While Bingham waffled back and forth on his understanding of the purpose of the proposed Amendment and its relationship to the Bill of Rights, Senator Lyman Trumbull from Illinois twice reassured his peers that the bill would not affect states not discriminating between its citizens. John Sherman from Ohio reassured his constituents that the first section merely embodied the Civil Rights Act.
The history of the development and ratification of the Fourteenth Amendment is iron-clad. Why, then, has it become the means by which the Bill of Rights has been incorporated against the states when the record clearly indicates it was never intended to?
By 1925, the Progressive era was in full swing and the Court was well on its way to imposing a full rewrite of the Constitution upon the states and the American people, diminishing the division of powers between the states and the general government. Justice Hugo Black, appointed by Franklin Delano Roosevelt, is described in Kevin Guztman’s book, The Politically Incorrect Guide to the Constitution, as the leading proponent of the Incorporation Doctrine. Black’s first purpose was to support the New Deal. By so doing, he “joined a new majority that eschewed the Supreme Court’s traditional (intended) role of checking congressional efforts to legislating beyond its enumerated powers.” The institution that was intended as a check had become a legislative body in its own right, with rulings being handed down to conform with the desired policy preferences of the sitting justices.

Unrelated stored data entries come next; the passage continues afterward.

Lemma webhook_otro (sessions : gmap pystr Session) (body : pyval)
    (vid : pystr) :
  evento_otro body vid ->
  salesiq_webhook POST body sessions =
    (match sessions !! vid with
     | Some _ => sessions
     | None => <[vid := {| state := u "inicio"; data := ∅ |}]> sessions
     end,
     Ok (JsonReply acuse)).
Proof.
  intros ((h & Hh & Ht & Hm) & Hv). unfold salesiq_webhook.
  destruct (py_get_dict _ _ _ Hh) as [d Hd]. rewrite Hd in *.
  rewrite Hv. simpl in Hh. injection Hh as Hh.
  unfold mbind, M_bind, lift, py_get. rewrite Hh, Ht, Hm.
  unfold setdefault.
  destruct (sessions !! vid) as [s|] eqn:Hs; reflexivity.
Qed.

Lemma py_or_dict (v : pyval) :
  dict_o_falso v -> exists d, py_or v (PDict []) = PDict d.
Proof.
  unfold py_or. intros [-> | [d ->]]; [eauto |].
  destruct (truthy (PDict d)); eauto.
Qed.

Lemma get_visitor_id_ok (d : list (pystr * pyval)) :
  dict_o_falso (default PNone (assoc (u "visitor") d)) ->
  exists vid, get_visitor_id (PDict d) = Ok vid.
Proof.
  intros [d' Hd']%py_or_dict. unfold get_visitor_id.
  cbn [py_get fmap outcome_fmap mbind outcome_bind]. rewrite Hd'.
  cbn [py_get mbind outcome_bind].
  repeat match goal with
         | |- context [if truthy ?v then _ else _] => destruct (truthy v)
         end; eexists; reflexivity.
Qed.

Lemma extraer_mensaje_ok (d : list (pystr * pyval)) :
  truthy (default PNone (assoc (u "message") d)) = true
  \/ dict_o_falso (default PNone (assoc (u "request") d)) ->
  exists txt, extraer_mensaje (PDict d) = Ok txt.
Proof.
  intros Hd. unfold extraer_mensaje.
  cbn [py_get fmap outcome_fmap mbind outcome_bind].
  assert (Hm : forall m : pyval,
             exists txt,
               match m with
               | PDict _ =>
                   txt ← (x ← py_get m (u "text");
                          if truthy x then mret x else
                          x ← py_get m (u "value");
                          if truthy x then mret x else mret (PStr []));
                   mret (strip (py_str txt))
               | PStr s => mret (strip s)
               | _ => mret []
               end = Ok txt).
  { intros m. destruct m; try (eexists; reflexivity).
    cbn [py_get mbind outcome_bind].
    repeat match goal with
           | |- context [if truthy ?v then _ else _] => destruct (truthy v)
           end; eexists; reflexivity. }
  destruct (truthy (default PNone (assoc (u "message") d))) eqn:Ht.
  - cbn [negb mret outcome_ret mbind outcome_bind]. apply Hm.
  - destruct Hd as [Hd | [d' Hd']%py_or_dict]; [discriminate |].
    cbn [negb]. rewrite Hd'. cbn [py_get mbind outcome_bind]. apply Hm.
Qed.

End Maquina.

(** ** The form parser *)

Section Formulario.
Context `{U : PyLib}.

(** One turn of the loop never raises, and does what [anotar] says: the
    chain of [elif] is the ordered list [reglas]. *)
Lemma leer_linea_anotar (campos : gmap pystr pystr) (linea : pystr) :
  leer_linea campos linea = Ok (anotar campos linea).
Proof.
  unfold leer_linea, anotar, campo_de_linea.
  destruct (contains (u ":") linea) eqn:Hc; [| reflexivity].
  change (u ":") with [58] in Hc. apply contains_char in Hc.
  destruct (split1_first 58 linea Hc) as (etiqueta & valor & -> & _ & _).
  cbn [negb unpack2 mbind outcome_bind].
  unfold campo_de_etiqueta, reglas. 
  generalize (normalizar_texto (Some etiqueta)) as e. intros e.
  cbn [find cumple existsb snd fst in_tuple].
  rewrite ?orb_false_r, ?orb_assoc.
  repeat match goal with
         | |- context [if ?b then _ else _] => destruct b; [reflexivity |]
         end.
  reflexivity.
Qed.

Lemma leer_lineas_anotar (campos : gmap pystr pystr) (lineas : list pystr) :
  leer_lineas campos lineas = Ok (fold_left anotar lineas campos).
Proof.
  revert campos. induction lineas as [|linea lineas IH]; intros campos; simpl.
  - reflexivity.
  - rewrite leer_linea_anotar. simpl. apply IH.
Qed.

Lemma parse_campos_anotar (message_text : pystr) :
  parse_campos message_text
  = Ok (fold_left anotar (splitlines message_text) campos_en_blanco).
Proof.
  unfold parse_campos. rewrite leer_lineas_anotar.
  now destruct message_text.
Qed.

(** The parser only ever writes one of the ten keys. *)
Lemma campo_de_etiqueta_clave (e k : pystr) :
  campo_de_etiqueta e = Some k -> In k claves_cotizacion.
Proof.
  unfold campo_de_etiqueta.
  destruct (find _ reglas) as [r|] eqn:Hf; [| discriminate].
  intros [= <-]. apply find_some in Hf as [Hr _].
  assert (Hall : forallb (fun r : pystr * prueba => in_tuple r.1 claves_cotizacion)
                         reglas = true) by reflexivity.
  rewrite forallb_forall in Hall. now apply in_tuple_true, Hall.
Qed.

Lemma campo_de_linea_clave (linea k v : pystr) :
  campo_de_linea linea = Some (k, v) -> In k claves_cotizacion.
Proof.
  unfold campo_de_linea. destruct (contains _ linea); [| discriminate].
  destruct (split1 58 linea) as [|a [|b [|? ?]]]; try discriminate.
  destruct (campo_de_etiqueta _) as [k'|] eqn:Hk; [| discriminate].
  intros [= <- _]. eapply campo_de_etiqueta_clave, Hk.
Qed.

Lemma anotar_otro (campos : gmap pystr pystr) (linea k : pystr) :
  (forall v, campo_de_linea linea <> Some (k, v)) ->
  anotar campos linea !! k = campos !! k.
Proof.
  unfold anotar. intros Hk.
  destruct (campo_de_linea linea) as [[k' v]|]; [| reflexivity].
  apply lookup_insert_ne. intros ->. now apply (Hk v).
Qed.

Lemma anotar_campo (campos : gmap pystr pystr) (linea k v : pystr) :
  campo_de_linea linea = Some (k, v) -> anotar campos linea !! k = Some v.
Proof. unfold anotar. intros ->. apply lookup_insert_eq. Qed.

Lemma anotar_todas_otro (campos : gmap pystr pystr) (lineas : list pystr)
    (k : pystr) :
  (forall l, In l lineas -> forall v, campo_de_linea l <> Some (k, v)) ->
  fold_left anotar lineas campos !! k = campos !! k.
Proof.
  revert campos. induction lineas as [|l lineas IH]; intros campos Hk; simpl.
  - reflexivity.
  - rewrite IH by (intros; apply Hk; now right).
    apply anotar_otro, Hk. now left.
Qed.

Going back to McDonald, the essence of Scalia’s concurring opinion was to criticize Justice Stevens for using his policy preferences in the application of the Palko Test; he took exception to the subjective application of due process to include “new freedoms the Framers were too narrow-minded to imagine.” Social policies and firearms were deemed appropriate to be handled locally, meaning, the by the states. By chiding Stevens for failing to consider Second Amendment “rights” as “fundamental” enough to be incorporated against the states, Scalia misses the point of the Second Amendment: it is a restriction upon the general government, a point he earlier conceded. Simply acknowledging that this right is “deeply grounded in our nation’s history and tradition” is apparently sufficient to substitute the Court’s judgment for amending the Constitution. By claiming power over areas over which the general government was never delegated, issues over which the states clearly retained for themselves, the Imperial Court has fundamentally transformed the federal nature of our Constitutional Republic.
They did this by completely disregarding the history of the proposal and ratification debates surrounding the Fourteenth Amendment. There is virtually no history supporting this made-up doctrine, the means by which our republican system of government has been systematically dismantled; the result is a “one-size-fits-all” central government, in which all rights and powers must emanate from Washington, D.C. The limited general government has assumed a sovereignty of its own, one which has rendered the states mere subsidiaries. The war for American Independence was fought for the right to self-govern, to have social issues decided by the people through their locally-elected representatives. By acquiescing to the overreaching of our present national government into areas in which powers were never delegated, we have turned our backs on principles such as state sovereignty consent of the governed. We have surrendered our revolutionary legacy.